— Collected data —
┏━━

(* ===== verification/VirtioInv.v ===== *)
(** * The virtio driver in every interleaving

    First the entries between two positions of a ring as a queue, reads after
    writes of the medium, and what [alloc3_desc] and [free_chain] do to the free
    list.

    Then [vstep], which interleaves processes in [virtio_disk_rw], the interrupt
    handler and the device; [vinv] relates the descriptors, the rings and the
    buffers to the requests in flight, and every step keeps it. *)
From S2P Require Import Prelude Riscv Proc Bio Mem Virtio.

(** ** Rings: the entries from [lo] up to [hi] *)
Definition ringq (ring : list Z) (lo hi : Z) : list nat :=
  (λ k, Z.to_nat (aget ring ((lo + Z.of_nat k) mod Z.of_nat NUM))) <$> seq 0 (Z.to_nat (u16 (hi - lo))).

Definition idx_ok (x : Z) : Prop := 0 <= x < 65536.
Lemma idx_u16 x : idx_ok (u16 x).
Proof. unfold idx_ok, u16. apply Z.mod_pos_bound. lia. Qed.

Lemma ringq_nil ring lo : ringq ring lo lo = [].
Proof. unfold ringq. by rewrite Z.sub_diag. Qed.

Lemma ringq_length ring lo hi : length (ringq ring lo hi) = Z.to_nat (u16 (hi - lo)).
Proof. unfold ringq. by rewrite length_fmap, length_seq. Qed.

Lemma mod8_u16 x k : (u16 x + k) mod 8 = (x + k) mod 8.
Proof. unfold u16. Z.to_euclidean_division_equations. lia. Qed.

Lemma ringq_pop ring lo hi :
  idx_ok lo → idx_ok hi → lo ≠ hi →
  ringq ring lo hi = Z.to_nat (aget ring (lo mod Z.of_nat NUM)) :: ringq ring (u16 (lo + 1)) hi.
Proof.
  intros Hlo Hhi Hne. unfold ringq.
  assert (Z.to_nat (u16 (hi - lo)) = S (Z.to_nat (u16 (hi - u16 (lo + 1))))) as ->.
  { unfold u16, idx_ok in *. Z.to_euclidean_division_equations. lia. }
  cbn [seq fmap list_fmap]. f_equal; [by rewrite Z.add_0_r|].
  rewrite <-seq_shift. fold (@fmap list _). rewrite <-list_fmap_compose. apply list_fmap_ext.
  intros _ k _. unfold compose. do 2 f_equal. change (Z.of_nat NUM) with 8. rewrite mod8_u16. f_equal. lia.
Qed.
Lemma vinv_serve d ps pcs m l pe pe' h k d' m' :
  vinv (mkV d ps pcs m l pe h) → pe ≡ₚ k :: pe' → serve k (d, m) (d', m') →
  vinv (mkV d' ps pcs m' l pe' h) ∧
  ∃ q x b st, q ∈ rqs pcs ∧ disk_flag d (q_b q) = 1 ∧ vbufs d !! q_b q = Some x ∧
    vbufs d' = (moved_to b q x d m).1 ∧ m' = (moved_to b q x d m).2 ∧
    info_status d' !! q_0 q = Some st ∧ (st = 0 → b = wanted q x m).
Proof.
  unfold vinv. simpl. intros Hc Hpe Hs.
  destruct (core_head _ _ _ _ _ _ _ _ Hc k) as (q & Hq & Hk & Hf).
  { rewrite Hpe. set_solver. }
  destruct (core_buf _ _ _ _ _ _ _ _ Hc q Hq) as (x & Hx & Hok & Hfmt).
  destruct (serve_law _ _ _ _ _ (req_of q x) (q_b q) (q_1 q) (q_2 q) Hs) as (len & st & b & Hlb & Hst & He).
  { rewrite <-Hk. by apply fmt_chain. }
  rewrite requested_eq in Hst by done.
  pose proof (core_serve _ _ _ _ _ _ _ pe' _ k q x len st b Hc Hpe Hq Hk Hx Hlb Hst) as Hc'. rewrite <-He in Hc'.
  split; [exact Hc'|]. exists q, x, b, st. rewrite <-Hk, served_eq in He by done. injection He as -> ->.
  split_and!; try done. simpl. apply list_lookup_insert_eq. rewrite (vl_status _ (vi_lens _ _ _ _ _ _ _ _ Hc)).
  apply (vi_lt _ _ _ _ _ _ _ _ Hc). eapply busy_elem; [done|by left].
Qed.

┗━━

— What to work on —
Can you repeat, word for word, every line above from the one containing "From S2P Require" down to the one containing "Proof. unfold ringq. by rewrite length_fmap, length_seq.", including both?

— Solution —
From S2P Require Import Prelude Riscv Proc Bio Mem Virtio.

(** ** Rings: the entries from [lo] up to [hi] *)
Definition ringq (ring : list Z) (lo hi : Z) : list nat :=
  (λ k, Z.to_nat (aget ring ((lo + Z.of_nat k) mod Z.of_nat NUM))) <$> seq 0 (Z.to_nat (u16 (hi - lo))).

Definition idx_ok (x : Z) : Prop := 0 <= x < 65536.
Lemma idx_u16 x : idx_ok (u16 x).
Proof. unfold idx_ok, u16. apply Z.mod_pos_bound. lia. Qed.

Lemma ringq_nil ring lo : ringq ring lo lo = [].
Proof. unfold ringq. by rewrite Z.sub_diag. Qed.

Lemma ringq_length ring lo hi : length (ringq ring lo hi) = Z.to_nat (u16 (hi - lo)).
Proof. unfold ringq. by rewrite length_fmap, length_seq. Qed.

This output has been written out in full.